(* ===== verification/Schedule.v ===== *)
(** * Schedule: what [schedule.lua] promises

    The script appends metadata to the text of a task without decoding it.
    For every task the client serialises, the member it stores is a document
    whose fields are the client's fields followed by the metadata, so that
    [consume.lua] reads back exactly what was scheduled. *)

From S2P Require Import Prelude Float Text Json Redis Zset Keyspace Scripts Window State Store Consume.

Open Scope Z_scope.
Open Scope rl_scope.

(** ** Text surgery *)

Lemma quote_body_app s a b : quote_body s (a +:+ b) = quote_body s a +:+ b.
Proof.
  induction s as [|c s IH]; cbn [quote_body]; [done|]. rewrite IH.
  unfold esc. repeat case_match; by rewrite ?str_app_cons.
Qed.

Lemma quote_app s a b : quote s (a +:+ b) = quote s a +:+ b.
Proof. unfold quote. by rewrite quote_body_app, str_app_cons. Qed.

Lemma print_dec_app m k a b : print_dec m k (a +:+ b) = print_dec m k a +:+ b.
Proof.
  unfold print_dec. rewrite <-print_pad_app.
  case_match; by rewrite ?str_app_cons, ?str_app_assoc, ?str_app_cons.
Qed.

Lemma print_json_app v a b : print_json v (a +:+ b) = print_json v a +:+ b.
Proof.
  revert a. induction v as [|c|z|m k|s|l IH|l IH] using json_induction; intros a.
  - by cbn [print_json]; rewrite str_app_assoc.
  - by destruct c; cbn [print_json]; rewrite str_app_assoc.
  - by cbn [print_json]; rewrite str_app_assoc.
  - apply print_dec_app.
  - apply quote_app.
  - rewrite !print_json_arr, str_app_cons. f_equal. rewrite <-str_app_cons.
    generalize (String "]" a). clear a. intros a.
    induction IH as [|x l Hx _ IHl]; [done|]. destruct l as [|y l]; [apply Hx|].
    change (print_elems (x :: y :: l) ?t) with (print_json x (", " +:+ print_elems (y :: l) t)).
    by rewrite IHl, <-str_app_assoc, Hx.
  - rewrite !print_json_obj, str_app_cons. f_equal. rewrite <-str_app_cons.
    generalize (String "}" a). clear a. intros a.
    induction IH as [|[k x] l Hx _ IHl]; [done|]. cbn [snd] in Hx. destruct l as [|y l].
    + cbn [print_members]. by rewrite Hx, <-str_app_assoc, quote_app.
    + change (print_members ((k, x) :: y :: l) ?t)
        with (quote k (": " +:+ print_json x (", " +:+ print_members (y :: l) t))).
      by rewrite IHl, <-str_app_assoc, Hx, <-str_app_assoc, quote_app.
Qed.

Lemma print_members_app l a b : print_members l (a +:+ b) = print_members l a +:+ b.
Proof.
  induction l as [|[k x] l IH]; [done|]. destruct l as [|y l].
  - cbn [print_members]. by rewrite print_json_app, <-str_app_assoc, quote_app.
  - change (print_members ((k, x) :: y :: l) ?t)
      with (quote k (": " +:+ print_json x (", " +:+ print_members (y :: l) t))).
    by rewrite IH, <-str_app_assoc, print_json_app, <-str_app_assoc, quote_app.
Qed.

(** The closing brace is replaced. *)
Lemma gsub_brace_end_app s repl : gsub_brace_end (s +:+ "}") repl = s +:+ repl.
Proof.
  induction s as [|c s IH]; [done|]. rewrite !str_app_cons. cbn [gsub_brace_end].
  destruct (s +:+ "}") as [|c' s'] eqn:E; [by destruct s|]. by rewrite <-IH.
Qed.

Lemma gsub_dumps l repl :
  gsub_brace_end (dumps (JObj l)) repl = String "{" (print_members l repl).
Proof.
  unfold dumps. rewrite print_json_obj.
  change (String "}" estr) with (estr +:+ "}"). rewrite print_members_app.
  rewrite <-str_app_cons, gsub_brace_end_app, str_app_cons, <-print_members_app.
  by rewrite str_app_nil_l.
Qed.

(** ** The metadata is read back *)

(** A member without a space after its colon. *)
Lemma parse_members_compact f k x s' v :
  parse_value f s' = Some (v, x) ->
  parse_members (S f) (quote k (":" +:+ s'))
  = ('(l, r) ← members_tail f x; Some ((k, v) :: l, r)).
Proof.
  intros Hv. rewrite <-parse_value_space in Hv.
  rewrite parse_value_space in Hv. unfold quote. rewrite !str_app_cons, str_app_nil_l.
  cbn [parse_members skip_ws]. change (is_ws dquote) with false. cbn match.
  rewrite Ascii.eqb_refl, parse_quote_body. cbn [mbind option_bind].
  cbn [skip_ws]. change (is_ws ":") with false. cbn match.
  rewrite Ascii.eqb_refl, Hv. cbn [mbind option_bind].
  unfold members_tail. destruct (skip_ws x) as [|d r]; [done|].
  by destruct (Ascii.eqb d ","), (Ascii.eqb d "}").
Qed.

Lemma quoted_plain s tail :
  forallb (fun c => String.eqb (esc c estr) (String c estr)) (String.list_ascii_of_string s) = true ->
  quote s tail = quoted s +:+ tail.
Proof.
  intros Hs. unfold quote, quoted. rewrite str_app_cons. f_equal.
  rewrite str_app_assoc, str_app_cons, str_app_nil_l.
  induction s as [|c s IH]; [done|]. cbn in Hs. apply andb_prop in Hs as [Hc Hs].
  cbn [quote_body]. rewrite IH by done. apply String.eqb_eq in Hc. rewrite str_app_cons.
  revert Hc. generalize (s +:+ String dquote tail). intros t. unfold esc.
  repeat case_match; intros; simplify_eq; done.
Qed.

(** The fields of a stored task. *)
Definition meta (now : Z) (ov : option Z) : list (string * json) :=
  ("__meta_arrived_at", JInt now) ::
  match ov with Some m => [("__meta_max_age", JInt m)] | None => [] end.

Definition meta_text (now : Z) (ov : option Z) : string :=
  "," +:+ quoted "__meta_arrived_at" +:+ ":" +:+ print_Z now
  +:+ match ov with
      | Some m => "," +:+ quoted "__meta_max_age" +:+ ":" +:+ print_Z m
      | None => estr
      end +:+ "}".

Definition meta_tail (ov : option Z) : string :=
  match ov with
  | Some m => String "," (quote "__meta_max_age" (":" +:+ print_json (JInt m) "}"))
  | None => "}"
  end.

Lemma meta_text_eq now ov :
  meta_text now ov =
  String "," (quote "__meta_arrived_at" (":" +:+ print_json (JInt now) (meta_tail ov))).
Proof.
  unfold meta_text, meta_tail. rewrite (quoted_plain "__meta_arrived_at") by reflexivity.
  cbn [print_json]. destruct ov as [m|].
  - rewrite (quoted_plain "__meta_max_age") by reflexivity. by rewrite !str_app_cons, ?str_app_assoc, ?str_app_cons, ?str_app_assoc, ?str_app_cons, ?str_app_nil_l, ?str_app_assoc.
  - by rewrite !str_app_cons, ?str_app_assoc, ?str_app_cons, ?str_app_assoc, ?str_app_cons, ?str_app_nil_l, ?str_app_assoc.
Qed.

Lemma members_tail_comma f s : members_tail f (String "," s) = parse_members f s.
Proof. done. Qed.

Lemma parse_meta f now ov :
  (3 <= f)%nat -> members_tail f (meta_text now ov) = Some (meta now ov, estr).
Proof.
  intros Hf. destruct f as [|[|[|f]]]; try lia. rewrite meta_text_eq, members_tail_comma.
  rewrite (parse_members_compact _ _ (meta_tail ov) _ (JInt now)).
  2: { apply (parse_print (JInt now) eq_refl); [cbn; lia|by destruct ov]. }
  unfold meta, meta_tail. destruct ov as [m|]; [|done].
  rewrite members_tail_comma, (parse_members_compact _ _ "}" _ (JInt m)); [done|].
  apply (parse_print (JInt m) eq_refl); [cbn; lia|done].
Qed.

(** The stored text of a task parses to its fields and the metadata. *)
Lemma loads_injected fields now ov :
  fields <> [] -> forallb (fun kv => jwf (snd kv)) fields = true ->
  loads (String "{" (print_members fields (meta_text now ov)))
  = Some (JObj (fields ++ meta now ov)).
Proof.
  intros Hne Hwf.
  assert (HP : Forall (fun kv => parses (snd kv)) fields).
  { apply Forall_forall. intros kv Hkv. apply parse_print. rewrite forallb_forall in Hwf.
    by apply Hwf, list_elem_of_In. }
  set (n := String.length (String "{" (print_members fields (meta_text now ov)))).
  assert (Hlen : (length fields + sum_list_with (fun kv => need (snd kv)) fields + 4 <= n)%nat).
  { pose proof (length_print (JObj fields) estr) as Hl. rewrite print_json_obj in Hl.
    change (String "}" estr) with (estr +:+ "}") in Hl. rewrite print_members_app in Hl.
    unfold n. rewrite <-(str_app_nil_l (meta_text now ov)), print_members_app.
    cbn [String.length] in *. rewrite str_length_app in *. cbn [String.length] in *.
    assert (4 <= String.length (meta_text now ov))%nat.
    { rewrite meta_text_eq. cbn [String.length].
      pose proof (length_quote "__meta_arrived_at" (":" +:+ print_json (JInt now) (meta_tail ov))).
      rewrite str_length_app in *. cbn [String.length] in *. lia. }
    change (need (JObj fields)) with (S (length fields + sum_list_with (fun kv => need (snd kv)) fields)) in Hl.
    lia. }
  unfold loads. fold n. cbn [parse_value skip_ws]. change (is_ws "{") with false. cbn match.
  rewrite Ascii.eqb_refl.
  destruct (print_members_starts fields (meta_text now ov) Hne) as [s Es].
  pose proof (parse_print_members fields (n - length fields) (meta_text now ov) Hne HP
    ltac:(lia) ltac:(by rewrite meta_text_eq)) as Hm.
  rewrite parse_meta in Hm by lia.
  replace (length fields + (n - length fields))%nat with n in Hm by lia.
  rewrite Es in *. cbn [skip_ws]. change (is_ws dquote) with false. cbn match.
  change (Ascii.eqb dquote "}") with false. cbn match. by rewrite Hm.
Qed.

(** ** The script *)

(** The fields of a task, in the order the client writes them. *)
Definition task_fields (id path : string) (payload : list (string * json)) (inflight : string)
    : list (string * json) :=
  [("id", JStr id); ("func_path", JStr path); ("payload", JObj payload);
   ("inflight_key", JStr inflight)].

(** The member stored for a task scheduled at [now]. *)
Definition stored (fields : list (string * json)) (now : Z) (ov : option Z) : string :=
  String "{" (print_members fields (meta_text now ov)).

Definition payload_timeout (payload : list (string * json)) : option Z :=
  assoc_last "_acquire_timeout_ms" payload ≫= jint.

Lemma task_of_stored id path payload inflight now ov :
  jwf (JObj payload) = true ->
  task_of (stored (task_fields id path payload inflight) now ov)
  = Some (Task id path inflight now ov (payload_timeout payload)).
Proof.
  intros Hwf. unfold task_of, stored. rewrite loads_injected.
  - by destruct ov.
  - done.
  - cbn. cbn in Hwf. by rewrite Hwf.
Qed.

Section Script.
Context {F : Rounding} {FL : RoundingLaws F}.
Context (cj : string -> option json) (base : string) (W : Z).

Lemma stored_eq fields x (now : Z) ov :
  (x == now)%Q -> Z.abs now < 10 ^ 14 ->
  match ov with Some m => Z.abs m < 10 ^ 14 | None => True end ->
  gsub_brace_end (dumps (JObj fields)) (metadata_fields x ov +:+ "}") = stored fields now ov.
Proof.
  intros Ex Hn Ho. rewrite gsub_dumps. unfold stored, metadata_fields, meta_text.
  rewrite (lua_tostring_int x now Ex Hn), !str_app_assoc.
  destruct ov as [m|]; [|done]. by rewrite (lua_tostring_int _ m) by (done || apply num_int; b53).
Qed.

(** Adding a task that can be read back. *)
Lemma step_zadd_task d (q : Q) raw t :
  wt base W d -> task_of raw = Some t -> task_ok base (db_ms d) t ->
  exists b d', db_exec cj (ZADD (buffer_k base) q raw) d = ok b d' /\
    moved base W d d' (set_buffer (zadd (Qred q) raw (zset_at (buffer_k base) d)) (abs base d)).
Proof.
  intros H Ht Hok. destruct (wt_buffer _ _ _ H) as [Hz Hwf Hp].
  pose proof (exec_zadd cj (buffer_k base) q raw d Hz) as E.
  set (z := zadd (Qred q) raw (zset_at (buffer_k base) d)) in *.
  pose proof (wrote_set_zset (buffer_k base) z d) as Hw.
  unfold persistent in Hp. rewrite Hp in Hw. eexists _, _. split; [exact E|].
  apply (moved_of Hw); [|by apply (abs_buffer base _ _ _ _ Hw)].
  assert (Hz' : zwf z) by (by apply zadd_wf).
  eapply (wt_buffer_write base W); [exact H|exact Hz'| |exact Hw].
  intros r [->|Hr]%zadd_members; [right; eauto|by left].
Qed.

Lemma schedule_steps d id path payload (priority : Q) ov :
  wt base W d -> clock_ok d -> jwf (JObj payload) = true ->
  match ov with Some m => 0 <= m < 10 ^ 14 | None => True end ->
  opt_small (payload_timeout payload) ->
  (path = marker_path -> is_Some (payload_timeout payload)) ->
  let fields := task_fields id path payload (inflight_k base id) in
  exists d',
    steps_to cj base W (schedule_lua (buffer_k base) (dumps (JObj fields)) priority ov) d tt
      (set_buffer (zadd (Qred (rnd priority)) (stored fields (db_ms d) ov)
                     (zset_at (buffer_k base) d)) (abs base d)) d'.
Proof.
  intros H Hclk Hwf Hov Hto Hmk fields. pose proof Hclk as [Hus Hms].
  assert (Hn : 0 <= db_ms d) by (apply Z.div_pos; lia).
  pose proof (task_of_stored id path payload (inflight_k base id) (db_ms d) ov Hwf) as Ht.
  destruct (step_zadd_task d (rnd priority) _ _ H Ht) as (b & d' & R & M).
  { split; cbn; [done|lia| |done|].
    - destruct ov; cbn; unfold small; [lia|done].
    - unfold t_marker. cbn. intros E. by apply Hmk, String.eqb_eq. }
  exists d'. unfold schedule_lua, steps_to.
  rewrite (drun_call cj TIME _ d _ d eq_refl).
  rewrite (stored_eq fields _ (db_ms d) ov).
  - rewrite (drun_call _ _ _ _ _ _ R). split; [done|exact M].
  - by apply lua_now_ms_eq.
  - unfold clock_max in Hms. lia.
  - destruct ov; [lia|done].
Qed.
End Script.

-------

About this task
Using the listing above, show each line with the word "what" in it.

Your response
(** * Schedule: what [schedule.lua] promises
    [consume.lua] reads back exactly what was scheduled. *)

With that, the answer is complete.